5. En una ocasión por la madrugada, llamaron fuertemente la puerta de la notaria de templo de santo
domingo. Al padre Martín Esqueda no le extrañó, estaba acostumbrado a ir a administrar los
sacramentos a enfermos graves. Como siguieron tocando y cada vez con mayor fuerza, se levantó, se
vistió, y asomó a la ventana preguntando:
– ¿Quién llama? (Una mujer de clase humilde, vestida de negro y cubierta la cabeza con un rebozo
contesto)
– Yo padrecito, que vengo a rogarle me acompañarme, para auxiliar a un enfermo muy grave que tengo
en casa.
Como respuesta el sacerdote salió en seguida con su maleta de mano detrás de la mujer que le servía de
guía. Atravesaron obscuras y apartadas calle hasta llegar a la antigua plaza de toros, al llegar a ésta, la
mujer se detuvo y abrió una habitación.
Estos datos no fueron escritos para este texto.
Lemma updateParticle_fields (W ep : R) (frame : nat) (p : FireParticle)
    (s : Rng.t) :
  let p' := fst (updateParticle W ep frame p s) in
  remainingEnergy p' = remainingEnergy p - actualEnergyLoss ep p
  /\ initialEnergy p' = initialEnergy p
  /\ lifeFraction p' = lifeFractionOf (remainingEnergy p') (initialEnergy p)
  /\ normalizedDistanceFromCenter p' = normalizedDistanceFromCenter p
  /\ receivedBurstEnergy p' = receivedBurstEnergy p.
Proof.
  unfold updateParticle, bind, Math_random. simpl.
  destruct (ltb (tape s (cursor s)) 0.02); simpl; auto.
Qed.

Lemma actualEnergyLoss_after_update (W ep : R) (frame : nat)
    (p : FireParticle) (s : Rng.t) :
  actualEnergyLoss ep (fst (updateParticle W ep frame p s))
  = actualEnergyLoss ep p.
Proof.
  destruct (updateParticle_fields W ep frame p s) as (_ & _ & _ & Hnd & Hb).
  unfold actualEnergyLoss. rewrite Hnd, Hb. reflexivity.
Qed.

Lemma updateN_remainingEnergy (n : nat) (W ep : R) :
  forall (frame : nat) (p : FireParticle) (s : Rng.t),
    remainingEnergy (fst (updateN n W ep frame p s))
    = remainingEnergy p - INR n * actualEnergyLoss ep p.
Proof.
  induction n as [| n IH]; intros frame p s.
  - simpl. lra.
  - change (updateN (S n) W ep frame p s)
      with (bind (updateParticle W ep frame p)
              (fun p' => updateN n W ep (S frame) p') s).
    unfold bind.
    pose proof (updateParticle_fields W ep frame p s) as (Hrem & _).
    pose proof (actualEnergyLoss_after_update W ep frame p s) as Hloss.
    destruct (updateParticle W ep frame p s) as [p1 s1]. simpl in Hrem, Hloss.
    rewrite IH, Hrem, Hloss, S_INR. ring.
Qed.

Lemma onScreen_true (W : R) (p : FireParticle) :
  onScreen W p = true <->
  0 < remainingEnergy p /\ -30 < positionY p /\ -30 < positionX p
  /\ positionX p < W + 30.
Proof.
  unfold onScreen. rewrite !andb_true_iff, !ltb_true. tauto.
Qed.

Lemma stepParticle_verdict (W ep : R) (frame : nat) (p : FireParticle)
    (s : Rng.t) :
  let p' := fst (updateParticle W ep frame p s) in
  stepParticle W ep frame p s
  = ((p', if onScreen W p' then Some (drawParticle ep p') else None),
     snd (updateParticle W ep frame p s)).
Proof.
  unfold stepParticle, bind.
  destruct (updateParticle W ep frame p s) as [p' s']. simpl.
  destruct (onScreen W p'); reflexivity.
Qed.

(** *** Decay of burst and plain particles *)

(** C4, as the claim states it, fails at the centre line: a burst particle
    and a plain one, both spawned at distance 0 with initial energy 120 (a
    value the factory gives to either kind at slider value 100), have the
    same remaining energy after 3 frames at slider value 100. *)
Lemma burst_not_slower_at_center :
  let burst := mkParticle 400 580 0 (-6) 120 120 1 5 0 true in
  let plain := mkParticle 400 580 0 (-6) 120 120 1 5 0 false in
  let s := Rng.mk (fun _ => 0.5) 0 in
  ~ (remainingEnergy (fst (updateN 3 800 100 0 plain s))
     < remainingEnergy (fst (updateN 3 800 100 0 burst s))).
Proof.
  intros burst plain s. rewrite !updateN_remainingEnergy.
  unfold actualEnergyLoss, burst, plain. simpl. lra.
Qed.

(** C4, amended.  Take a burst particle [p] and a plain particle [q] with
    the same spawn distance (not negative) and the same remaining energy, and
    update each through [n] frames at one slider value in [10, 100],
    whatever the random draws.  Then the burst particle never has less
    energy left than the plain one, and the two have the same when the
    distance is 0.  The burst particle has strictly more left after 1 to 360
    frames when the energy they started from is in the factory's range
    [0, 287.3] and the distance is at least 0.000001.  (The difference of
    the two per-frame losses is [baseEnergyLossPerFrame * 0.3 * distance];
    for a distance of about 1e-14 or less the sum [1 + atEdgePenalty] rounds
    to 1 in double arithmetic, and the two losses are then the same
    number.) *)
Theorem burst_decays_no_faster (n : nat) (W ep : R) (frame : nat)
    (p q : FireParticle) (s1 s2 : Rng.t) :
  receivedBurstEnergy p = true -> receivedBurstEnergy q = false ->
  normalizedDistanceFromCenter p = normalizedDistanceFromCenter q ->
  remainingEnergy p = remainingEnergy q ->
  0 <= normalizedDistanceFromCenter q ->
  10 <= ep <= 100 ->
  let p' := fst (updateN n W ep frame p s1) in
  let q' := fst (updateN n W ep frame q s2) in
  remainingEnergy q' <= remainingEnergy p'
  /\ (normalizedDistanceFromCenter q = 0 ->
      remainingEnergy p' = remainingEnergy q')
  /\ ((1 <= n <= 360)%nat -> 0 <= remainingEnergy q <= 287.3 ->
      0.000001 <= normalizedDistanceFromCenter q ->
      remainingEnergy q' < remainingEnergy p').
Proof.
  intros Hp Hq Hnd Hrem Hpos Hep p' q'.
  assert (Hdiff :
    remainingEnergy p' - remainingEnergy q'
    = INR n * (0.8 + (1 - ep / 100) * 1.2)
      * (normalizedDistanceFromCenter q * 0.3)).
  { unfold p', q'. rewrite !updateN_remainingEnergy.
    unfold actualEnergyLoss. rewrite Hp, Hq, Hrem. ring. }
  assert (Hn : 0 <= INR n) by apply pos_INR.
  assert (Hbase : 0.8 <= 0.8 + (1 - ep / 100) * 1.2) by lra.
  split; [| split].
  - assert (0 <= INR n * (0.8 + (1 - ep / 100) * 1.2)) by nra. nra.
  - intros Hz. rewrite Hz in Hdiff. lra.
  - intros [Hn1 _] _ Hnd1.
    assert (1 <= INR n) by (change 1 with (INR 1); apply le_INR; lia).
    assert (0.8 <= INR n * (0.8 + (1 - ep / 100) * 1.2)) by nra. nra.
Qed.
El cuarto estaba sombrío, con a la débil luz de una vela el
sacerdote distinguió al enfermo. El padre se sentó en el banco, le tomó una mano y la encontró rígida,
como el frío de la muerte, por el cual comprendió la gravedad del enfermo y sin más tiempo que perder
le dijo:
– Hijo mío… ¿Te sientes muy mal?
– Si padrecito (Contestó el enfermo con desfallecida voz) Y quiero confesarme.
6. El sacerdote abrió su maleta, saco la estola, se la colocó sobre los hombros y volvió a decir al
enfermo:
– Bien hijo mío, dime tus pecados.
El enfermo, no obstante su gravedad, tenía completa lucidez e hizo una larga confesión de sus
culpas, la que terminó entre sollozos. El señor cura el terminar éste el relato de sus pecados, le
confortó con sus consejos y le dio la absolución. Luego, volvió a abrir la maleta, sacó lo necesario
y le administró la extremaunción. Al cabo de ponerle los santos oleos, se quitó el padre la estola y
la colocó sobre una cabecera de la cama donde estaba el enfermo, cerró su maleta, se despidió
tiernamente del enfermo y de su mujer y se fue a su casa.
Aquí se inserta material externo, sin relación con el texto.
Lemma Np_sum_map_Fin (xs : list R) : Np.sum (map Fin xs) = Fin (Rsum xs).
Proof.
  unfold Np.sum. induction xs as [|x xs IH]; simpl; [reflexivity|].
  now rewrite IH.
Qed.

Lemma Np_sum_Fin_inv (l : list float) (v : R) :
  Np.sum l = Fin v -> exists xs, l = map Fin xs /\ v = Rsum xs.
Proof.
  unfold Np.sum. revert v; induction l as [|a l IH]; simpl; intros v H.
  - injection H as <-. now exists [].
  - apply fadd_Fin_inv in H as (x & y & -> & Hy & ->).
    destruct (IH _ Hy) as (xs & -> & ->). now exists (x :: xs).
Qed.

Lemma dropna_notnan (s : list float) : Forall notnan (Series.dropna s).
Proof.
  apply Forall_forall. intros x Hx. apply filter_In in Hx as [_ Hx].
  unfold notnan. now destruct (isnan x).
Qed.

Lemma dropna_id (l : list float) : Forall notnan l -> Series.dropna l = l.
Proof.
  induction 1 as [|x l Hx _ IH]; simpl; [reflexivity|].
  rewrite Hx; simpl. now rewrite IH.
Qed.


Lemma count_notnan (l : list float) : Forall notnan l -> Series.count l = length l.
Proof. intros H. unfold Series.count. now rewrite dropna_id. Qed.

(** The pandas sum is the plain sum of the values that are present. *)
Lemma Series_sum_dropna (s : list float) :
  Series.sum s = Np.sum (Series.dropna s).
Proof.
  unfold Series.sum. induction s as [|x s IH]; simpl; [reflexivity|].
  rewrite IH. destruct x; simpl; try reflexivity. apply fadd_0_l.
Qed.

Lemma map_Fin_notnan (xs : list R) : Forall notnan (map Fin xs).
Proof. induction xs; simpl; constructor; auto. reflexivity. Qed.

Lemma Series_sum_map_Fin (xs : list R) : Series.sum (map Fin xs) = Fin (Rsum xs).
Proof.
  rewrite Series_sum_dropna, dropna_id by apply map_Fin_notnan.
  apply Np_sum_map_Fin.
Qed.
(** * The Ollama chat-completion client: a shallow embedding

    Source: [python/packages/autogen-ext/src/autogen_ext/models/ollama/_ollama_client.py].

    Python values are modelled as follows.
    - [str] is [string]; every [ascii] stands for one character of the
      Python string, so [String.length] is [len] and a character class
      is a predicate on [ascii].
    - [int] is [Z]; [float] is an IEEE 754 binary64 number, modelled by
      the standard library's [spec_float] at precision 53 and maximal
      exponent 1024, with rounding to nearest even.
    - [dict] is an association list kept in insertion order, because
      the source iterates over dictionaries and overwrites keys while
      doing so.
    - A raised exception is the [Raise] alternative of [result]; one
      constructor of [error] per [raise] statement of the source. *)

From Stdlib Require Import ZArith List String Ascii Bool Lia.
From Stdlib Require Import Numbers.DecimalString.
From Stdlib Require Import Floats.SpecFloat.
Import ListNotations.

Open Scope string_scope.
Open Scope list_scope.

Set Warnings "-register-all".
(** *** Claims about the interactivity stage *)

(** Case analysis on the replies of the oracle [env] met along a run
    [H]. *)
Ltac split_reply env H :=
  repeat match type of H with
         | context [env ?t ?a] =>
             let r := fresh "r" in
             set (r := env t a) in *; clearbody r;
             destruct r as [? ?]; simpl in H
         | context [if ?b then _ else _] =>
             is_var b; destruct b; simpl in H
         | context [xorb ?c ?b] =>
             is_var c; is_var b; destruct c, b; simpl in H
         end.










(** *** Claims about the description stage *)






(** *** Claims about the file-attachment stage *)

(** Whatever the caller passes, the only text [complete_upload_form]
    ever sends to the file input is the empty string. *)
Lemma file_input_gets_default_path cfg env fuel path description args kw
  tr out tr' :
  complete_upload_form cfg env fuel path description args kw tr = (out, tr') ->
  exists new,
    tr' = tr ++ new /\ Forall (eq (Text "")) (typed Sel.upload_video new).
Proof.
  intros H.
  destruct (complete_upload_form_emits _ _ _ _ _ _ _ _ _ _ H)
    as (new & -> & F).
  exists new. split; [reflexivity | now apply form_actions_file_input].
Qed.

(** Called from [upload_videos], [complete_upload_form] raises
    [TypeError] before it touches the browser: the keyword
    [num_retires] reaches [_go_to_upload], which takes none. *)
Lemma complete_upload_form_rejects_keywords cfg env fuel path description
  args k kw tr :
  complete_upload_form cfg env fuel path description args (k :: kw) tr
  = (Raise TypeError, tr).
Proof.
  unfold complete_upload_form, call_go_to_upload, bind.
  destruct args; reflexivity.
Qed.

(** C1, on the code: the resolved path [/videos/clip.mp4] is never sent
    to the file input.  A direct call of [complete_upload_form] runs to
    the end and sends the empty string instead; through [upload_videos]
    the job fails before anything is sent. *)
Theorem file_input_never_gets_resolved_path :
  fst (complete_upload_form Demo.cfg Demo.smooth 5 "/videos/clip.mp4"
         (Some "@a") [] [] [])
  = Return tt
  /\ typed Sel.upload_video
       (snd (complete_upload_form Demo.cfg Demo.smooth 5 "/videos/clip.mp4"
               (Some "@a") [] [] []))
     = [Text ""]
  /\ resolve Demo.os Demo.clip = Some ("/videos/clip.mp4", Some "hi")
  /\ upload_videos Demo.cfg Demo.os Demo.smooth 5 [Demo.clip] false false 1
       [] [] []
     = (Return (Some [Demo.clip]),
        [(GetBrowser, quiet); (Authenticate, quiet); (Quit, quiet)]).
Proof. repeat split. Qed.

(** The loop of [_set_video] by itself: it never raises, and it makes at
    most [n] attempts. *)
Lemma retry_bounded env n path tr :
  exists new,
    retry env n path tr = (Return tt, tr ++ new)
    /\ (attempts new <= n)%nat.
Proof.
  revert tr. induction n as [| n IH]; intros tr; simpl.
  - exists []. rewrite app_nil_r. split; [reflexivity | simpl; lia].
  - unfold try_except.
    destruct (attempt env path tr) as [o t] eqn:A.
    assert (exists e, t = tr ++ e /\ attempts e = 1%nat
                      /\ o <> Diverge) as (e & -> & A1 & ND).
    { unfold attempt, bind, call, ret in A. simpl in A.
      split_reply env A; inversion A; subst;
        repeat rewrite <- app_assoc; simpl;
        eexists; (split; [reflexivity | split; [reflexivity | discriminate]]). }
    destruct o as [[] | x |]; [| | congruence].
    + exists e. split; [reflexivity | lia].
    + destruct (IH (tr ++ e)) as (new & E & B).
      exists (e ++ new). rewrite app_assoc.
      split; [exact E | rewrite attempts_app; lia].
Qed.

(** C5, on the code: with [num_retires = 3] and an upload that is never
    confirmed, [upload_videos] makes no attempt at all (the job fails on
    the [TypeError]); a direct call of [complete_upload_form] makes one
    attempt, never three; only [_set_video] called with
    [num_retries = 3] itself makes the three attempts. *)
Theorem retries_never_reach_file_stage :
  upload_videos Demo.cfg Demo.os Demo.unconfirmed 5 [Demo.clip] false false 3
    [] [] []
  = (Return (Some [Demo.clip]),
     [(GetBrowser, quiet); (Authenticate, quiet); (Quit, quiet)])
  /\ complete_upload_form Demo.cfg Demo.unconfirmed 5 "/videos/clip.mp4"
       (Some "@a") [] [("num_retries", Py.VInt 3)] []
     = (Raise TypeError, [])
  /\ attempts
       (snd (complete_upload_form Demo.cfg Demo.unconfirmed 5
               "/videos/clip.mp4" (Some "@a") [] [] []))
     = 1%nat
  /\ attempts (snd (_set_video Demo.unconfirmed [] "/videos/clip.mp4" 3 []))
     = 3%nat.
Proof. repeat split. Qed.

(** *** Claims about the typing loop *)

Lemma find_range s c : Py.find s c = -1 \/ 0 <= Py.find s c.
Proof.
  induction s as [| a s IH]; simpl; [now left |].
  destruct (Ascii.eqb a c); [right; lia |].
  destruct (Py.find s c <? 0) eqn:L; [now left | right; lia].
Qed.

Lemma find_absent_tail a s c :
  Py.find (String a s) c = -1 -> Py.find s c = -1.
Proof.
  simpl. destruct (Ascii.eqb a c); [discriminate |].
  destruct (find_range s c) as [E | G]; [trivial |].
  destruct (Py.find s c <? 0) eqn:L; lia.
Qed.

Lemma find_absent_drop n s c :
  Py.find s c = -1 -> Py.find (Py.drop n s) c = -1.
Proof.
  revert s. induction n as [| n IH]; intros [| a s] H; simpl; auto.
  apply IH. now apply find_absent_tail in H.
Qed.

Lemma length_drop n s :
  String.length (Py.drop n s) = (String.length s - n)%nat.
Proof.
  revert s. induction n as [| n IH]; intros [| a s]; simpl; auto.
Qed.

(** [s[-1:]] of a non-empty string is not empty. *)
Lemma last_char_nonempty s :
  s <> EmptyString -> Py.slice_from (-1) s <> EmptyString.
Proof.
  intros N E. apply (f_equal String.length) in E.
  unfold Py.slice_from, Py.bound, Py.len in E. rewrite length_drop in E.
  destruct s as [| a s]; [congruence |].
  change (-1 <? 0) with true in E. cbv iota in E.
  simpl String.length in E. lia.
Qed.

(** One pass of the loop on a text that does not start with a
    trigger. *)
Lemma typing_loop_literal env fuel s :
  s <> EmptyString -> Py.find s "@" <> 0 -> Py.find s "#" <> 0 ->
  typing_loop env (S fuel) s
  = (call env (SendKeys Sel.description
                 (Text (Py.slice_to
                          (Z.min (Py.find s "@") (Py.find s "#")) s))) ;;
     typing_loop env fuel
       (Py.slice_from (Z.min (Py.find s "@") (Py.find s "#")) s)).
Proof.
  intros N M Hh. destruct s as [| a s]; [congruence |].
  cbn [typing_loop].
  apply Z.eqb_neq in M, Hh. now rewrite M, Hh.
Qed.

(** A non-empty text without [@] and [#] keeps the loop going for
    ever, as long as typing into the field does not raise. *)
Lemma plain_text_never_ends (env : oracle) fuel :
  (forall tr k, raised (env tr (SendKeys Sel.description k)) = false) ->
  forall s tr,
    s <> EmptyString -> Py.find s "@" = -1 -> Py.find s "#" = -1 ->
    fst (typing_loop env fuel s tr) = Diverge.
Proof.
  intros Henv. induction fuel as [| fuel IH]; intros s tr N M Hh.
  - destruct s; [congruence | reflexivity].
  - rewrite typing_loop_literal by (trivial; lia).
    rewrite M, Hh. change (Z.min (-1) (-1)) with (-1).
    unfold bind, call. rewrite Henv.
    apply IH.
    + now apply last_char_nonempty.
    + now apply find_absent_drop.
    + now apply find_absent_drop.
Qed.
(** * udemy-py: curriculum acquisition and download orchestration

    A shallow embedding of [main.py] (class [Udemy] and [main]) together
    with the properties of its curriculum organizer, paginated fetcher,
    curriculum cache, media-source selection and download orchestrator.

    Conventions of the embedding.
    - Python dictionaries decoded from JSON whose keys the program reads
      are records; a missing key would raise [KeyError], so the records
      describe exactly the well-formed inputs, and a reply of another
      shape is kept apart, with the exception its first read raises.
    - [str] is [string], [int] is [Z], Python lists are [list]; in the
      curriculum cache, where the text of a title matters, a [str] is
      the list of its code points.
    - Everything the program does to the outside world (logging, network
      requests, directory creation, calls of the [utils] collaborators)
      is recorded, in program order, as a list of [Event]s. *)

From stdpp Require Import gmap strings list fin_maps pretty.
From Stdlib Require Import ZArith Lia Ascii.
From Stdlib Require Decimal DecimalPos DecimalN DecimalZ.

Local Open Scope Z_scope.

(** ** Data model *)

(** One entry of a lecture's ["supplementary_assets"] list.  [main.py]
    only takes the length of that list and hands it on. *)
Record Asset := {
  asset_id : Z;
  asset_filename : string
}.

(** RawCurriculumItem: one entry of the ["results"] array of the
    curriculum listing.  ['_class'] is kept as the string the server
    sent: the organizer compares it with string literals and silently
    skips every other tag. *)
Record RawItem := {
  item_class : string;
  item_id : Z;
  item_title : string;
  item_description : string;
  item_is_published : bool;
  item_is_free : bool;
  item_supplementary_assets : list Asset
}.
Al día siguiente, como no encontraba la estola en su maleta, recordó que había dejado olvidada
en la casa del enfermo. Entonces decidió mando a un monaguillo por ella y tras largo rato
regreso, comunicándole que había tocado largo rato la puerta de la casa y que nadie le abrió;
impaciente el padre mandó al sacristán, cuando este regreso le comunico los mismo , que tocó la
puerta hasta con una piedra y que nadie le abrió, y que tenía la impresión de que la casa estaba
deshabitada. El padre perdió la paciencia y fue él personalmente a la casa, con igual resultado que
los dos anteriores, pues no le abrió nadie pero además se dio cuenta del abandono de la casa.
7. Intrigado busco al dueño del edificio, quien al escuchar el relato del padre, le
respondió:
– Padrecito, es muy raro lo que usted me dice, hace más de dos años que tengo
estos cuartos desocupados y han permanecido cerrados. Pero pronto saldremos de
dudas, usted dice que la estola la dejó colgada en la cabecera, vamos a
desengañarnos.
Al meter el dueño la llave en la chapa de la puerta el pasador dio un rechinido, lo
cual hacía notar que hacía largo tiempo que no se habría. Cuando la puerta se abrió,
percibieron un fuerte olor a humedad; el padre encendió un cerillo y ambos vieron
enormes telarañas colgando del techo y numerosas ratas corriendo asustadas. El
piso estaba enlosado y cubierto por una gruesa capa de polvo; sin embargo la estola
estaba colgada en la cama, tal como el padre había asegurado.
Este suceso causó tremenda sensación. Se dice que el padre Esqueda adquirió un
fuerte padecimiento hepático, ocasionado por un derrame de bilis, a resultado del
cual murió después de haber confesado al enfermo.